The most important thing about housing is the number of years it’s guaranteed, not the room you see on a tour. If it’s not 4 years of guaranteed housing, be sure to drive around the neighborhoods and get a feel for where you’re kid will likely be living junior/senior year.
You can tour the engineering building and be relatively sure that your kid will be in it if accepted. The gym, the library, the theater, the dining hall…absolutely will be part of the experience. The dorm room on the tour… maybe is about as close as it gets.

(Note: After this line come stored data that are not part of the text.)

(* ===== verification/JosPgdir.v ===== *)
(** * JOS page tables (lab3/kern/pmap.c)

    The two-level page table: [pgdir_walk], [boot_map_region], [page_lookup],
    [page_remove], [page_insert] and [check_va2pa], the lookup they implement,
    and the invariant that ties the page tables, the reference counts and the
    free list together. *)

From S2P Require Import Prelude CMem JosString JosPrintfmt JosPmap.
From stdpp Require Import base numbers option list gmap strings.
Open Scope Z_scope.

(** ** The routines *)

(** A page directory is the kernel address of its page; the result is the
    kernel address of the entry. *)
Definition pgdir_walk (pgdir va : Z) (create : bool) : M kst (option Z) :=
  let page_index := PTX va in
  let dir_index := PDX va in
  let ptr_pgtable := pgdir + 4 * dir_index in
  let finish : M kst (option Z) :=
    pde ← load ptr_pgtable;
    newpage ← KADDR (PTE_ADDR pde);
    mret (Some (newpage + 4 * page_index)) in
  pde ← load ptr_pgtable;
  if (ptr_pgtable =? 0) || negb (has pde PTE_P) then
    if negb create then mret None
    else
      newpage_ptr ← page_alloc ALLOC_ZERO;
      match newpage_ptr with
      | None => mret None
      | Some pp =>
          pp_incref pp;;
          store ptr_pgtable (Z.lor (Z.lor (Z.lor (page2pa pp) PTE_P) PTE_W) PTE_U);;
          finish
      end
  else finish.

(** The body of the loop of [boot_map_region], [n] pages from here on. *)
Fixpoint boot_map_loop (n : nat) (pgdir va pa perm : Z) (superpage : bool) : M kst unit :=
  match n with
  | O => mret tt
  | S k =>
      pgtable_entry ← pgdir_walk pgdir va true;
      match pgtable_entry with
      | None => mret tt
      | Some p =>
          (if superpage then store p (Z.lor (Z.lor (Z.lor pa perm) PTE_P) PTE_PS)
           else store p (Z.lor (Z.lor pa perm) PTE_P));;
          boot_map_loop k pgdir (u32 (va + PGSIZE)) (u32 (pa + PGSIZE)) perm superpage
      end
  end.

Definition boot_map_region (pgdir va size pa perm : Z) (superpage : bool) : M kst unit :=
  assertM (va mod PGSIZE =? 0) "assertion failed: va % PGSIZE == 0";;
  assertM (pa mod PGSIZE =? 0) "assertion failed: pa % PGSIZE == 0";;
  boot_map_loop (Z.to_nat (size / PGSIZE)) pgdir va pa perm superpage.

(** The page, and what is stored through [pte_store]. *)
Definition page_lookup (pgdir va : Z) : M kst (option (nat * Z)) :=
  mapped_pg ← pgdir_walk pgdir va false;
  match mapped_pg with
  | None => mret None
  | Some p =>
      e ← load p;
      if negb (has e PTE_P) then mret None
      else returnpage ← pa2page (PTE_ADDR e); mret (Some (returnpage, p))
  end.

Definition tlb_invalidate (pgdir va : Z) : M kst unit :=
  modify (fun s => set_tlb (tlb s ++ [va]) s).

Definition page_remove (pgdir va : Z) : M kst unit :=
  page_to_remove ← page_lookup pgdir va;
  match page_to_remove with
  | None => mret tt
  | Some (pp, store_entry) =>
      pgtable_entry ← pgdir_walk pgdir va false;
      match pgtable_entry with
      | None => panic "page_remove: null entry"
      | Some p =>
          e ← load p;
          q ← pa2page (PTE_ADDR e);
          assertM (q =? pp)%nat "assertion failed: pa2page(...) == page_to_remove";;
          e ← load p;
          if negb (has e PTE_P) then mret tt
          else
            store store_entry 0;;
            page_decref pp;;
            tlb_invalidate pgdir va
      end
  end.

Use the tour to observe the general maintenance of the facilities and the interactions of the people on campus. Don’t let a dorm influence the decision.
I think the dorm room tour might not be as important for the specific school you are going to. As you said, you don’t know exactly what your particular configuration at the school will be like and it is at best a possibility. But for kids like my S24 it is really helpful to see any dorm room (and ideally as many as possible) because he just can’t envision at all what being a college might be like. Seeing dorms (for my kids) isn’t so much about making a decision as it is about understanding college life and making the future possibilities concrete.
I don’t know what Philadelphia smells like, but my S23 and I were astonished at the smell of Northfield, MN when we were visiting Carleton and St. Olaf because of the Malt-o-Meal factory there; it’s not all day, but when the wind blows a certain way and they’re making cereal…it’s a very distinctly toasty/malty/cereal smell!
I went to Penn for grad school (and have been back to the city several times), and I can attest that Philadelphia sidewalks can occasionally have an unpleasant odor—I always assumed there were leaks in the sewer system (since it’s very methane-like), but I don’t really know.
That said, it isn’t all that much worse than most cities with aging infrastructure.
If I’m gonna plunk down $10-14k/yr for room and board, I want to see ONE dorm room ahead of time. I sort of consider it like buying a house…would you go buy a house sight unseen? No.